> Exercise prompt
Copy every line from the records below that holds the word "destruct".

[Entries taken from a collection]
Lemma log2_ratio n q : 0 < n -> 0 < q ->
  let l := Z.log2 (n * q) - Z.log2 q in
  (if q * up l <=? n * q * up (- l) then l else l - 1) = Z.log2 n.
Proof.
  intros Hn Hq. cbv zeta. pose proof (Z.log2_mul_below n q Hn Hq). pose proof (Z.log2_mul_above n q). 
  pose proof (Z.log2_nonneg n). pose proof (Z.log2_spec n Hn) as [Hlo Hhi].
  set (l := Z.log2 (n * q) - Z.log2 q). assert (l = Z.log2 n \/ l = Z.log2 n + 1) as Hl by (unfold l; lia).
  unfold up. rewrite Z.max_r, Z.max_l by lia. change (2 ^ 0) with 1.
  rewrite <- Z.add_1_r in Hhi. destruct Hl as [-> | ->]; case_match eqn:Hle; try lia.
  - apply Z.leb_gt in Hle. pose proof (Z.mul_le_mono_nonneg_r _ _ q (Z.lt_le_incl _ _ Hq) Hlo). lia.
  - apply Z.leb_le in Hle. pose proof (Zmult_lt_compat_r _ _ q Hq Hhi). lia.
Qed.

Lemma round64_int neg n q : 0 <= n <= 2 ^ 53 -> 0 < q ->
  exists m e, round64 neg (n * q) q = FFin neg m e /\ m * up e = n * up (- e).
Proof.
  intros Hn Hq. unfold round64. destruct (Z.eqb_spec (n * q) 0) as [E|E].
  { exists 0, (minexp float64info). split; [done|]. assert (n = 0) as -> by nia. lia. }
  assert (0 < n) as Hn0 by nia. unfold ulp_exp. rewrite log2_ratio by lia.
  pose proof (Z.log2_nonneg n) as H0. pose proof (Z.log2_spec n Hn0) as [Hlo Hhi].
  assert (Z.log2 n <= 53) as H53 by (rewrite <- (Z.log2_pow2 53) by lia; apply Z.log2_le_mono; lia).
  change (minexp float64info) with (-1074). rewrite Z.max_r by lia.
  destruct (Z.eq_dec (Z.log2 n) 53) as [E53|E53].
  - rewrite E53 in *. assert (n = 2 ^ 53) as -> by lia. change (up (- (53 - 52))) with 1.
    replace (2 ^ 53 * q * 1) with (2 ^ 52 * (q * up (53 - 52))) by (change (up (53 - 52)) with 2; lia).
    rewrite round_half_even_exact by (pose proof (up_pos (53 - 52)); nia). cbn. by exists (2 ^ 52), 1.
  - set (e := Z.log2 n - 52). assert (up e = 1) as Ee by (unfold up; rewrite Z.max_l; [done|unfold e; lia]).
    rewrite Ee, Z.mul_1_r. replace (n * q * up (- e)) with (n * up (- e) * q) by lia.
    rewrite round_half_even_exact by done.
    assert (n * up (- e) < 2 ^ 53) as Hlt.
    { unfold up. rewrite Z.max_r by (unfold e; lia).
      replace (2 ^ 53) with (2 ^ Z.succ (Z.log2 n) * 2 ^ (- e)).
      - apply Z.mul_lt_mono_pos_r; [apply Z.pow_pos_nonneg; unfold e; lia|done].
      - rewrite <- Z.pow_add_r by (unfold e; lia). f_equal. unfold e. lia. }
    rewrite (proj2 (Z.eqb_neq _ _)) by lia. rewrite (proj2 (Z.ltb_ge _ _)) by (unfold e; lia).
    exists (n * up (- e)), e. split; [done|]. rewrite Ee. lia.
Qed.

> Written response
  rewrite <- Z.add_1_r in Hhi. destruct Hl as [-> | ->]; case_match eqn:Hle; try lia.
  intros Hn Hq. unfold round64. destruct (Z.eqb_spec (n * q) 0) as [E|E].
  destruct (Z.eq_dec (Z.log2 n) 53) as [E53|E53].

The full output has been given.